GenBioPro, which makes the abortion pill mifepristone, filed the lawsuit in a West Virginia federal court to argue that Federal Food and Drug regulations (FDA) take priority over state laws regulating abortion, according to the NYT. The lawsuit argues that the FDA’s approval of the abortion pill trumps state laws and that abortion bans violate the Commerce Clause of the Constitution, which protects interstate commerce. (RELATED: FDA Clears Path For Abortion Pills At Pharmacies)

“Laws like the ones in effect in West Virginia are harmful and unlawful,” Skye Perryman, President and CEO of Democracy Forward and counsel for GenBioPro, said in a statement provided to the Daily Caller News Foundation.  “Our case makes clear that nothing in the Court’s decision last year in Dobbs displaced Congress and FDA’s role in deciding whether medications are safe and effective and determining which regulations should be imposed on mifepristone. States cannot substitute their medical and scientific judgments for judgments FDA has made, and doing so undermines not only access to medication, but the country’s entire drug regulation system.”

As of Jan. 6., at least 13 states have laws on the books that outlaw abortion, according to tracking by the NYT. GenBioPro said that its mifepristone sales in several states which have banned abortion dropped to zero, the NYT reported.

Indiana bans use of abortion medication at 10 weeks and Texas bans the pills starting at seven weeks, according to the Guttmacher Institute. Several other states regulate how abortion pills are administered.

“If people don’t have access to mifepristone, then of course, it impacts the company’s bottom line,” Dr. DeShawn Taylor, GenBioPro’s medical director, told the NYT.
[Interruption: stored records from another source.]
(* ===== verification/FreaderSpec.v ===== *)
(** The file reader: what opening directories gives and gives back, and what
    reading yields.

    [delta] states how a program of the operating system changes the number of open
    descriptors and of mappings, on success and on failure; its rules follow the
    programs. *)
From S2P Require Import Prelude Mappings MappingsTree Common Libc Error Rng HashMap Clock FldCls Metadata Json JsonUtils CtfJson FldClsParse MetadataParse MetadataText.
From S2P Require Import Generator PrioQueue Muxer Fld Arena Scalar Decoder DecoderInv Samples MetadataSafe Print Freader.
From stdpp Require Import strings list.
Open Scope Z_scope.

(** * Descriptors and mappings *)

(** [delta c f m Q ef em]: when [c] returns [a], [Q a] holds and [f a] descriptors
    and [m a] mappings more are open than before; when it fails, [ef] and [em]. *)
Definition delta {A} (c : st os A) (f m : A -> Z) (Q : A -> Prop) (ef em : Z) : Prop :=
  forall o, match c o with
            | (Ok a, o') => Q a /\ fds o' = fds o + f a /\ mapped o' = mapped o + m a
            | (Err _, o') => fds o' = fds o + ef /\ mapped o' = mapped o + em
            | (Undef, _) => True
            end.

(** A program that cannot fail. *)
Definition gives_back (c : st os unit) (f m : Z) : Prop :=
  forall o, exists o', c o = (Ok tt, o') /\ fds o' = fds o + f /\ mapped o' = mapped o + m.

Lemma delta_ret {A} (a : A) (f m : A -> Z) (Q : A -> Prop) ef em : Q a -> f a = 0 -> m a = 0 -> delta (mret a) f m Q ef em.
Proof. intros Hq Hf Hm o. cbn. split; [done|lia]. Qed.

Lemma delta_fail {A} rc (f m : A -> Z) Q ef em : ef = 0 -> em = 0 -> delta (st_fail rc) f m Q ef em.
Proof. intros -> -> o. cbn. lia. Qed.

Lemma delta_undef {A} (f m : A -> Z) Q ef em : delta st_undef f m Q ef em.
Proof. by intros o. Qed.

Lemma delta_bind {A B} (c : st os A) (k : A -> st os B) f m Q f' m' R ef em :
  delta c f m Q ef em ->
  (forall a, Q a -> delta (k a) (fun b => f' b - f a) (fun b => m' b - m a) R (ef - f a) (em - m a)) ->
  delta (c ≫= k) f' m' R ef em.
Proof.
  intros Hc Hk o. specialize (Hc o). unfold mbind, st_bind. destruct (c o) as [[a|rc|] o1]; [|done|done].
  destruct Hc as (Hq & Hf & Hm). specialize (Hk a Hq o1). destruct (k a o1) as [[b|rc|] o2]; [|lia|done].
  destruct Hk as (? & ? & ?). split; [done|lia].
Qed.

Lemma delta_give (c : st os unit) f m f' m' Q ef em : gives_back c f m -> Q tt -> f' tt = f -> m' tt = m -> delta c f' m' Q ef em.
Proof. intros Hc Hq <- <- o. destruct (Hc o) as (o' & -> & ? & ?). done. Qed.

(** A step that cannot fail. *)
Lemma delta_seq {B} (c : st os unit) f m (k : st os B) f' m' R ef em :
  gives_back c f m -> delta k (fun b => f' b - f) (fun b => m' b - m) R (ef - f) (em - m) -> delta (c;; k) f' m' R ef em.
Proof.
  intros Hc Hk. apply (delta_bind c (fun _ => k) (fun _ => f) (fun _ => m) (fun _ => True)).
  - by eapply delta_give.
  - intros _ _. exact Hk.
Qed.

Lemma delta_on_fail {A} (c : st os A) clean f m Q ef em cf cm :
  delta c f m Q ef em -> gives_back clean cf cm -> delta (on_fail c clean) f m Q (ef + cf) (em + cm).
Proof.
  intros Hc Hg o. specialize (Hc o). unfold on_fail. destruct (c o) as [[a|rc|] o1]; [done| |done].
  destruct (Hg o1) as (o2 & -> & ? & ?). lia.
Qed.

Lemma delta_mono {A} (c : st os A) f m (Q : A -> Prop) ef em f' m' (Q' : A -> Prop) ef' em' :
  delta c f m Q ef em -> (forall a, Q a -> Q' a /\ f' a = f a /\ m' a = m a) -> ef' = ef -> em' = em -> delta c f' m' Q' ef' em'.
Proof.
  intros Hc Hq -> -> o. specialize (Hc o). destruct (c o) as [[a|rc|] o1]; [|done|done].
  destruct Hc as (Ha & ? & ?). destruct (Hq a Ha) as (? & -> & ->). done.
Qed.

Lemma open_gives : gives_back fd_open 1 0.
Proof. intros o. eexists. split; [reflexivity|]. cbn. lia. Qed.
Lemma close_gives : gives_back fd_close (-1) 0.
Proof. intros o. eexists. split; [reflexivity|]. cbn. lia. Qed.
Lemma map_gives : gives_back map_one 0 1.
Proof. intros o. eexists. split; [reflexivity|]. cbn. lia. Qed.
Lemma unmap_gives n : gives_back (unmap n) 0 (- Z.of_nat n).
Proof. intros o. eexists. split; [reflexivity|]. cbn. lia. Qed.

(** * Opening *)

(** The contents of the data stream files of a directory: regular files that are not
    empty, but for the metadata and hidden files. *)
Definition data_files (filename : string) (es : list dirent) : list (list Z) :=
  flat_map (fun e =>
    if skip_entry filename e then []
    else match d_stat e with
         | Some (true, size) => if size =? 0 then [] else option_list (d_mmap e)
         | _ => []
         end) es.

Section Open.
Context {json tok : Type} `{JsonC json, Heap, Tokener json tok, QSort}.
Context (metadata_error : actf_metadata -> option text) (opendir : string -> option os_dir).
Context (junk_nodes : nat -> list node) (junk_evs : nat -> list (list event_ref)).
Notation open_folders := (actf_freader_open_folders metadata_error opendir junk_nodes junk_evs).

(** A property of metadata that parsing establishes. *)
Record parse_inv (P : actf_metadata -> Prop) : Prop := {
  pi_init : forall n m n', actf_metadata_init n = (Ok (Some m), n') -> P m;
  pi_parse : forall f, keeps (fun s : pstate => P (fst s)) (actf_metadata_parse_fd f)
}.
Context (P : actf_metadata -> Prop) (HP : parse_inv P).

Definition zero {A} : A -> Z := fun _ => 0.

Lemma delta_malloc ef em : ef = 0 -> em = 0 -> delta os_malloc zero zero (fun _ => True) ef em.
Proof. intros -> -> o. unfold os_malloc, st_zoom, malloc, zero. destruct (malloc_ok (allocs o)); cbn; lia. Qed.

Lemma delta_malloc_err g ef em : (forall rc, exists rc', g rc = Err rc') -> ef = 0 -> em = 0 -> delta (map_err g os_malloc) zero zero (fun _ => True) ef em.
Proof.
  intros Hg -> -> o. unfold map_err, os_malloc, st_zoom, malloc, zero. destruct (malloc_ok (allocs o)); cbn; [lia|].
  destruct (Hg ACTF_OOM) as (rc' & ->). lia.
Qed.

(** Parsing opens nothing. *)
Lemma delta_openat d filename :
  delta (openat_metadata metadata_error d filename) zero zero (fun m => match m with Some m => P m | None => True end) 0 0.
Proof.
  unfold openat_metadata. destruct (openat d filename) as [f|]; [|by apply delta_ret].
  eapply delta_seq; [apply open_gives|]. apply (delta_bind _ _ zero zero (fun m => match m with Some m => P m | None => True end)).
  { intros o. unfold st_zoom, zero. destruct (actf_metadata_init (allocs o)) as [[[m|]|rc|] n] eqn:E; cbn; try lia.
    - split; [by eapply (pi_init P HP)|lia].
    - unfold actf_metadata_init in E. repeat case_match; simplify_eq. }
  intros m Hm. apply (delta_bind _ _ zero zero (fun m => match m with Some m => P m | None => True end)).
  - destruct m as [m|]; [|by apply delta_ret]. intros o. unfold parse_opened, zero.
    pose proof (pi_parse P HP f (m, allocs o) Hm) as Hk.
    destruct (actf_metadata_parse_fd f (m, allocs o)) as [[[]|rc|] [m' n]]; [cbn; split; [exact Hk|lia]| |done].
    destruct (message_text _); cbn; [lia|done].
  - intros m' Hm'. eapply delta_seq; [apply close_gives|]. apply delta_ret; [done|unfold zero; lia..].
Qed.

Lemma delta_mmap filename es : forall acc,
  delta (mmap_loop filename es acc) zero (fun l => Z.of_nat (length l) - Z.of_nat (length acc)) (fun l => l = rev acc ++ data_files filename es)
    0 (- Z.of_nat (length acc)).
Proof.
  assert (Hun : forall (acc : list (list Z)) (f m : list (list Z) -> Z) Q, delta (unmap (length acc);; st_fail ACTF_ERROR) f m Q 0 (- Z.of_nat (length acc)))
    by (intros; eapply delta_seq; [apply unmap_gives|apply delta_fail; lia]).
  assert (Hcun : forall (acc : list (list Z)) (f m : list (list Z) -> Z) Q, delta (fd_close;; unmap (length acc);; st_fail ACTF_ERROR) f m Q (-1) (- Z.of_nat (length acc)))
    by (intros; eapply delta_seq; [apply close_gives|]; eapply delta_seq; [apply unmap_gives|apply delta_fail; lia]).
  induction es as [|e es IH]; intros acc; cbn [mmap_loop data_files flat_map].
  { apply delta_ret; [by rewrite app_nil_r|done|]. rewrite rev_length. lia. }
  destruct (skip_entry filename e); [apply IH|]. destruct (negb (d_open e)); [apply Hun|].
  eapply delta_seq; [apply open_gives|].
  destruct (d_stat e) as [[reg size]|]; [|eapply delta_mono; [apply (Hcun acc zero zero (fun _ => False))|done|lia|lia]].
  assert (Hskip : delta (fd_close;; mmap_loop filename es acc) (fun b => zero b - 1) (fun l => Z.of_nat (length l) - Z.of_nat (length acc) - 0)
    (fun l => l = rev acc ++ data_files filename es) (0 - 1) (- Z.of_nat (length acc) - 0)).
  { eapply delta_seq; [apply close_gives|]. eapply delta_mono; [apply IH|intros a Ha; split; [exact Ha|unfold zero; lia]|lia|lia]. }
  destruct reg; cbn [negb orb]; [|exact Hskip]. destruct (size =? 0); [exact Hskip|].
  destruct (d_mmap e) as [b|]; [|eapply delta_mono; [apply (Hcun acc zero zero (fun _ => False))|done|lia|lia]].
  eapply delta_seq; [apply map_gives|]. eapply delta_seq; [apply close_gives|]. eapply delta_mono; [apply (IH (b :: acc))| | |].
  - intros l ->. cbn [rev option_list length]. rewrite <- app_assoc. split; [done|]. unfold zero. lia.
  - lia.
  - cbn [length]. lia.
Qed.

(** A decoder for each mapping. *)
Definition fresh_stream (m : actf_metadata) (cap : nat) (b : list Z) : stream := mk_stream m b (actf_decoder_init b cap).

Lemma delta_decoders m cap mmaps : delta (init_decoders mmaps m cap) zero zero (fun l => l = map (fresh_stream m cap) mmaps) 0 0.
Proof.
  induction mmaps as [|b mmaps IH]; [by apply delta_ret|]. cbn [init_decoders].
  eapply delta_bind; [apply delta_malloc_err; [by eexists|done|done]|]. intros [] _.
  eapply delta_bind; [exact IH|]. intros decs ->. by apply delta_ret.
Qed.

(** A directory as it is opened. *)
Definition dir_ok (cfg : actf_freader_cfg) (path : string) (cd : ctf_dir) : Prop :=
  exists d, opendir path = Some d /\ cd_path cd = path /\ P (cd_metadata cd) /\
    cd_mmaps cd = data_files (default ""%string (metadata_filename cfg)) (entries d) /\
    cd_decs cd = map (fresh_stream (cd_metadata cd) (dstream_evs_cap cfg)) (cd_mmaps cd).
The FDA announced earlier this month that abortion pills could be dispensed at pharmacies without an exam from a doctor. The Department of Justice (DOJ) decided in December that the U.S. Postal Services could continue shipping abortion pills to red states that banned abortion.

More than half of all abortions in America use abortion pills, the NYT reported.

Alana Edmondson, Lila Bonow, Amelia Bonow, Aiyana Knauer celebrate after takiong abortion pills while demonstrating in front of the U.S. Supreme Court as the justices hear hear arguments in Dobbs v. Jackson Women's Health, a case about a Mississippi law that bans most abortions after 15 weeks, on December 01, 2021 in Washington, DC.

WASHINGTON, DC – DECEMBER 01: (L-R) Alana Edmondson, Lila Bonow, Amelia Bonow, Aiyana Knauer celebrate after taking abortion pills while demonstrating in front of the U.S. Supreme Court as the justices hear hear arguments in Dobbs v. Jackson Women’s Health, a case about a Mississippi law that bans most abortions after 15 weeks, on December 01, 2021 in Washington, DC. (Photo by Chip Somodevilla/Getty Images)

If the court rules in favor of GenBioPro then states which banned abortion could be compelled to allow the pill to be prescribed, the NYT reported. Experts, however, worry that a ruling against the company could set precedent for states to outlaw other prescriptions including the COVID-19 vaccine or morning-after pills.

Another lawsuit filed Wednesday by a North Carolina obstetrician-gynecologist challenges state requirements for allegedly going beyond FDA guidance on regulating mifepristone.

The FDA declined to comment.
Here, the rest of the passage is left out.